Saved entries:
^^^^^^^^^^^^^^^^

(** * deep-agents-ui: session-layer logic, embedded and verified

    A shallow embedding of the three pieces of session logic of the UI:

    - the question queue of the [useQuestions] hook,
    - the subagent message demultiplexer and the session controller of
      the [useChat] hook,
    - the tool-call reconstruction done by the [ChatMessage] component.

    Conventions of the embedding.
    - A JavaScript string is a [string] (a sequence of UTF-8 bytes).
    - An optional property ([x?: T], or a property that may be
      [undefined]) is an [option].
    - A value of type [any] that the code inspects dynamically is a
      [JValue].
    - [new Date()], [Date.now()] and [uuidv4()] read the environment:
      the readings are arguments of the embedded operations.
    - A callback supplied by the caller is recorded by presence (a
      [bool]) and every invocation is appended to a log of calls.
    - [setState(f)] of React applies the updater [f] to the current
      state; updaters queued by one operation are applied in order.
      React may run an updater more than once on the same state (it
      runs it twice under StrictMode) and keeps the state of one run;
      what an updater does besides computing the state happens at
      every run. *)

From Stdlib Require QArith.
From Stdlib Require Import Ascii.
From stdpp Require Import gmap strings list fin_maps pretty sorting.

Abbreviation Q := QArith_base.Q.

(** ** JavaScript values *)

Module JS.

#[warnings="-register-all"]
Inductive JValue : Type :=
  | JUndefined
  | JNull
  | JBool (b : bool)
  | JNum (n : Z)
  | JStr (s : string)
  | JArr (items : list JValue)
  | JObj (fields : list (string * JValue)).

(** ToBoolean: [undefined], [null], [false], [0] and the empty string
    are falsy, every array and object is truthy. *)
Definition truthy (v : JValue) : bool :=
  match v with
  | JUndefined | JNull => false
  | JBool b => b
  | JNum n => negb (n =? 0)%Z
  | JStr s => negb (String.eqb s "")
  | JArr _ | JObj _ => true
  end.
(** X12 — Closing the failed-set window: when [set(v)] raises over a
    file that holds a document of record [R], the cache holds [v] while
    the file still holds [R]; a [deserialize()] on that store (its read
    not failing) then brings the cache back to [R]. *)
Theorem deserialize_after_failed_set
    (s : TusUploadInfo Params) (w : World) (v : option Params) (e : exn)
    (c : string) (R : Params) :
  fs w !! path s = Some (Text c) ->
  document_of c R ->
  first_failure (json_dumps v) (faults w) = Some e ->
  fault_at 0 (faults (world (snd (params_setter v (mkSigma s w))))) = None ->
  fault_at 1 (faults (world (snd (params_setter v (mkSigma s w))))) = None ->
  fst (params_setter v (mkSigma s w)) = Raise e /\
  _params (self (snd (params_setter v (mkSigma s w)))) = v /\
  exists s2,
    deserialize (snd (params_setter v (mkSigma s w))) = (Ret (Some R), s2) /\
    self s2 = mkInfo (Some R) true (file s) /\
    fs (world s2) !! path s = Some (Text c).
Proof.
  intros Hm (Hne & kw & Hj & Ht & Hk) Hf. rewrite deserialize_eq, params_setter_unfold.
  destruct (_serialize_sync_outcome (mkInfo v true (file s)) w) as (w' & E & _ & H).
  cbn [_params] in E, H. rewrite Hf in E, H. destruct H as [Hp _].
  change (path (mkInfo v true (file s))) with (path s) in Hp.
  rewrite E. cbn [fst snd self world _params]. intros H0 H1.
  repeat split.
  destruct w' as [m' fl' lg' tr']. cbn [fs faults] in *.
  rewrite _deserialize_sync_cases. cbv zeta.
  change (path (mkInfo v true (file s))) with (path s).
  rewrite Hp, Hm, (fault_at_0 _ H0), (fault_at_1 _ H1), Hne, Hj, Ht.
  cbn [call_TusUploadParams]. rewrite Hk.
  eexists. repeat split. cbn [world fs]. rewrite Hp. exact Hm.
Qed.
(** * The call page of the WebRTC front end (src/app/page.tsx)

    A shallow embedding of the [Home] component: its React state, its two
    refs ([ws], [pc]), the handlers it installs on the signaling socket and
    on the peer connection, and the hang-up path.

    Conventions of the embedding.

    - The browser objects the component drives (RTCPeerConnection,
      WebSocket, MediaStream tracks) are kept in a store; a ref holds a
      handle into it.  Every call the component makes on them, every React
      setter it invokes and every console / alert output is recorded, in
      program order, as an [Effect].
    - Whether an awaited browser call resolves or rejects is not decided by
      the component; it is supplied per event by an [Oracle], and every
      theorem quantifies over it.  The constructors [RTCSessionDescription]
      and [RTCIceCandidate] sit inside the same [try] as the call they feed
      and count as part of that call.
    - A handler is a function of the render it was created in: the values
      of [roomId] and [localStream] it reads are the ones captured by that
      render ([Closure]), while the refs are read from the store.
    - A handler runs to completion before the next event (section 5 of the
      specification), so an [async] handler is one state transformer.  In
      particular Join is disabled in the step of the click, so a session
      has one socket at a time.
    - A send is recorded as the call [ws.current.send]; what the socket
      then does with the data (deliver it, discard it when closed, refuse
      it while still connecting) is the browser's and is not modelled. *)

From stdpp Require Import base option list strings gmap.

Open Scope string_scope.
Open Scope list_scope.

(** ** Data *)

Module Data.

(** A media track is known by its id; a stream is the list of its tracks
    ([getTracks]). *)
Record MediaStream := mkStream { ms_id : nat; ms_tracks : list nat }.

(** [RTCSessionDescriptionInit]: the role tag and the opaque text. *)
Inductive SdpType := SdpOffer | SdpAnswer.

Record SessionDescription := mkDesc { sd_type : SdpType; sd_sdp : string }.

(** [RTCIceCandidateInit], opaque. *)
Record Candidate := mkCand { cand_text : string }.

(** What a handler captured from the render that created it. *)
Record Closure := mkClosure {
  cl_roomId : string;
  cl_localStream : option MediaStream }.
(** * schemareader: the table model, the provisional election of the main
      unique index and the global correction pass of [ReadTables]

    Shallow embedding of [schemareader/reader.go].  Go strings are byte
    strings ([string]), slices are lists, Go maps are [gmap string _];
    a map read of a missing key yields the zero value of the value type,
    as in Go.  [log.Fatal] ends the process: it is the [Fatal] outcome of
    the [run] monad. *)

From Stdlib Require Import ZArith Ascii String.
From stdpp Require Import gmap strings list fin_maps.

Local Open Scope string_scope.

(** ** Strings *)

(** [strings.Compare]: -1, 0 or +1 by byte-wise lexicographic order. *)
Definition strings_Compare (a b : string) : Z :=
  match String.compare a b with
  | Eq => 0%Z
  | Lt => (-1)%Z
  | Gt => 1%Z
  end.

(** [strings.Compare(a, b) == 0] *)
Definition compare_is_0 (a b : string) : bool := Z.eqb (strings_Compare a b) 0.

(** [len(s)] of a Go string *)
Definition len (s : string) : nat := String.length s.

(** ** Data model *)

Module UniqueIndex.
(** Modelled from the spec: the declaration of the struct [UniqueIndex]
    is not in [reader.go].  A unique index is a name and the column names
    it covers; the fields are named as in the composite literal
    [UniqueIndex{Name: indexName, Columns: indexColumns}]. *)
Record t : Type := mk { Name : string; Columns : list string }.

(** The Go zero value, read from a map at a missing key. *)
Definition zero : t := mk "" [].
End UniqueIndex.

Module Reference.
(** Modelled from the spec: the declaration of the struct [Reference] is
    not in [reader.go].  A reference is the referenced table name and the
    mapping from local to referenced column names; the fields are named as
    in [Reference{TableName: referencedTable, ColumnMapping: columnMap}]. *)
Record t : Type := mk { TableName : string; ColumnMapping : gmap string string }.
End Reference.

^^^^^^^^^^^^^^^^

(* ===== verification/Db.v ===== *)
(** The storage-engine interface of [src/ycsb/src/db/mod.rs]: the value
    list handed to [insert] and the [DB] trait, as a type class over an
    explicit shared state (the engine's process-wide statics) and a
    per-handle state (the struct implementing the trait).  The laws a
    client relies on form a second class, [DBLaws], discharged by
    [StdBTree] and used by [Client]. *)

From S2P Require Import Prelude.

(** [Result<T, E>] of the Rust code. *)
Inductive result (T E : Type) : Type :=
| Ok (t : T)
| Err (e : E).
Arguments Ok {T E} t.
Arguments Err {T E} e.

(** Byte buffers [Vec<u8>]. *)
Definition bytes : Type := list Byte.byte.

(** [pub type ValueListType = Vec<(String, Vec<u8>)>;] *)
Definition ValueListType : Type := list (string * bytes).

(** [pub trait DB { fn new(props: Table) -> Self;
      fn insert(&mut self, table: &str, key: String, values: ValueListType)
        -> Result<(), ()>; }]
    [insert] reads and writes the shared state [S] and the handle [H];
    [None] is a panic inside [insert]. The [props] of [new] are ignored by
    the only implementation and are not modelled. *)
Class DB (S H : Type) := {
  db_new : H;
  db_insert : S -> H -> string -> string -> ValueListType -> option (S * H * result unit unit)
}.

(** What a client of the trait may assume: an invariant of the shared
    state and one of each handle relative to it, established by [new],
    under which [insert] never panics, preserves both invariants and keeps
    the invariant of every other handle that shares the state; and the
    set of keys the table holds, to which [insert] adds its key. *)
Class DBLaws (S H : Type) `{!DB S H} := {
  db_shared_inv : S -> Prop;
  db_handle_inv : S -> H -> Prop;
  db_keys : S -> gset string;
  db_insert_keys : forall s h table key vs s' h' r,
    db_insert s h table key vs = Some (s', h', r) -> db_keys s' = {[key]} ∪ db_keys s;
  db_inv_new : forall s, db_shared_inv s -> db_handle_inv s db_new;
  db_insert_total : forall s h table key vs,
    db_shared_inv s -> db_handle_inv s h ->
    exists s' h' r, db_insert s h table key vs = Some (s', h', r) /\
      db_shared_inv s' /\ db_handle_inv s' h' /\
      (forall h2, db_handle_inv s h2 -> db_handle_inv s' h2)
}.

^^^^^^^^^^^^^^^^

**REQUIRED ACTION**
Reprint exactly the lines above that start at the one with "JStr (s : string)" and end at the one with "file that holds", keeping both and adding none.

**RESULT FOR THIS TASK**
  | JStr (s : string)
  | JArr (items : list JValue)
  | JObj (fields : list (string * JValue)).

(** ToBoolean: [undefined], [null], [false], [0] and the empty string
    are falsy, every array and object is truthy. *)
Definition truthy (v : JValue) : bool :=
  match v with
  | JUndefined | JNull => false
  | JBool b => b
  | JNum n => negb (n =? 0)%Z
  | JStr s => negb (String.eqb s "")
  | JArr _ | JObj _ => true
  end.
(** X12 — Closing the failed-set window: when [set(v)] raises over a
    file that holds a document of record [R], the cache holds [v] while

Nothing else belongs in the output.